Depressed people often give up when they fail instead of looking for factors beyond themselves that could have contributed to their failure. Depressed people blame themselves and have a lack of love and respect for themselves; depression is a symptom of low self-esteem and learned helplessness.
You can take several steps to overcome learned helplessness, as you can see below.
Change your attitude. Thinking positively helps you move forward and recognize the fact that you can still succeed despite perceived deficits in your character.
Learn from your mistakes. Often, people with learned helplessness allow failure to become a roadblock. Instead, try to learn from your mistakes to improve your chances of success in the future.
Take complete responsibility for your actions and inactions. Instead of blaming others for your failures and having learned from your mistakes, acknowledge your role and take action.
Don’t ruminate on your failures. Everyone fails, and it is inevitable that you will too. Instead of dwelling on your failures, do something about them and change your attitude from loser to winner.
Get an attitude of gratitude. While it is difficult to practice gratitude when you are depressed and overwhelmed, keeping a gratitude journal and acknowledging the things and people you have in your life can defeat learned helplessness.
Change your perspective. Remember that other people’s successes don’t affect if you succeed or fail. It is all up to you.
Ending Our Time Together
I realize this piece was short, but I hope you learned that learned helplessness isn’t fatal. Indeed, you can overcome it with some work on your mind and changing your mindset.

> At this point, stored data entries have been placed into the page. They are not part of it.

(** * osm_rawdata.postgres: connection strings, query compilation and the
      local and remote query executors

    A shallow embedding of [src/osm_rawdata/postgres.py].  Python values are
    an inductive type (None, booleans, integers, strings, lists and
    dictionaries with string keys; no floats), dictionaries are association
    lists in insertion order, exceptions are the [Raised] case of the
    [outcome] type, and the database cursor and the HTTP session are records
    of functions supplied by the caller. *)

From Stdlib Require Import String Ascii List ZArith Lia Bool.
From Stdlib Require Import Numbers.DecimalString.
Import ListNotations.

Local Open Scope string_scope.
Local Open Scope Z_scope.

(** ** Python strings

    A Python [str] is modelled as a [string] whose characters are the code
    points 0..255.  Indices are [Z], as [find] and [rfind] answer -1. *)

Module PyStr.

Definition len (s : string) : Z := Z.of_nat (String.length s).

(** [s.find(sub)], searching from offset [i] of the original string. *)
Fixpoint find_from (sub s : string) (i : Z) : Z :=
  if prefix sub s then i
  else match s with
       | EmptyString => -1
       | String _ s' => find_from sub s' (i + 1)
       end.

Definition find (s sub : string) : Z := find_from sub s 0.

(** [s.rfind(sub)]: the highest index at which [sub] starts. *)
Fixpoint rfind_from (sub s : string) (i : Z) : Z :=
  match s with
  | EmptyString => if prefix sub s then i else -1
  | String _ s' =>
      let r := rfind_from sub s' (i + 1) in
      if 0 <=? r then r else if prefix sub s then i else -1
  end.

Definition rfind (s sub : string) : Z := rfind_from sub s 0.

(** One bound of a slice: negative bounds count from the end, and every
    bound is clamped to the string. *)
Definition clamp_index (n i : Z) : Z :=
  let j := if i <? 0 then i + n else i in
  Z.max 0 (Z.min n j).

(** [s[start:stop]], a missing bound being [None]. *)
Definition slice (s : string) (start stop : option Z) : string :=
  let n := len s in
  let a := match start with None => 0 | Some i => clamp_index n i end in
  let b := match stop with None => n | Some j => clamp_index n j end in
  substring (Z.to_nat a) (Z.to_nat (b - a)) s.

(** [str.isspace] on one code point below 256. *)
Definition isspace (c : ascii) : bool :=
  let n := nat_of_ascii c in
  ((9 <=? n) && (n <=? 13))%nat || ((28 <=? n) && (n <=? 32))%nat
  || (n =? 133)%nat || (n =? 160)%nat.

(** [s.rstrip()] *)
Fixpoint rstrip (s : string) : string :=
  match s with
  | EmptyString => EmptyString
  | String c s' =>
      match rstrip s' with
      | EmptyString => if isspace c then EmptyString else String c EmptyString
      | r => String c r
      end
  end.

(** [s.replace(old, new)] for a non-empty [old]: [skip] counts the
    characters of a match still to be dropped. *)
Fixpoint replace_from (old new s : string) (skip : nat) : string :=
  match s with
  | EmptyString => EmptyString
  | String c s' =>
      match skip with
      | S k => replace_from old new s' k
      | O =>
          if prefix old s
          then new ++ replace_from old new s' (String.length old - 1)
          else String c (replace_from old new s' O)
      end
  end.

Definition replace (s old new : string) : string := replace_from old new s O.

(** [s.split(sep)] for a one-character separator. *)
Fixpoint split_on (sep : ascii) (s : string) (cur : string) : list string :=
  match s with
  | EmptyString => [cur]
  | String c s' =>
      if Ascii.eqb c sep then cur :: split_on sep s' EmptyString
      else split_on sep s' (cur ++ String c EmptyString)
  end.

Definition split (s : string) (sep : ascii) : list string :=
  split_on sep s EmptyString.

(** [sep.join(parts)] *)
Fixpoint join (sep : string) (parts : list string) : string :=
  match parts with
  | [] => EmptyString
  | [p] => p
  | p :: rest => p ++ sep ++ join sep rest
  end.

End PyStr.

(** ** uriParser *)

Record Uri : Type := mkUri {
  dbname : option string;
  dbhost : option string;
  dbuser : option string;
  dbpass : option string;
  dbport : option string
}.

(** [not dbhost]: unset or the empty string. *)
Definition falsy_str (o : option string) : bool :=
  match o with
  | None => true
  | Some s => String.eqb s ""
  end.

Negative self-talk is at the heart of learned helplessness. The more you tell yourself you are a failure, the greater the risk you will fail. The opposite is also true. The more you tell yourself you are a success, the greater the chances that you will succeed.
If you are like me and have depressive episodes, it is incredibly challenging to see the positives in life. However, seeking treatment with therapy and medications has allowed me to grow and think more positively about myself.
It is vital to remember that failure is not inevitable. Just because you perceive something as a failure does not necessarily mean that others see it that way, too. Success means doing what is right and giving it your all. If you do, you will never fail.
“The biggest wall you have to climb is the one you build in your mind: Never let your mind talk you out of your dreams, trick you into giving up. Never let your mind become the greatest obstacle to success. To get your mind on the right track, the rest will follow.” – Roy T. Bennett.
“Success comes from the inside out. In order to change what is on the outside, you must first change what is on the inside.” – Idowu Koyenikan.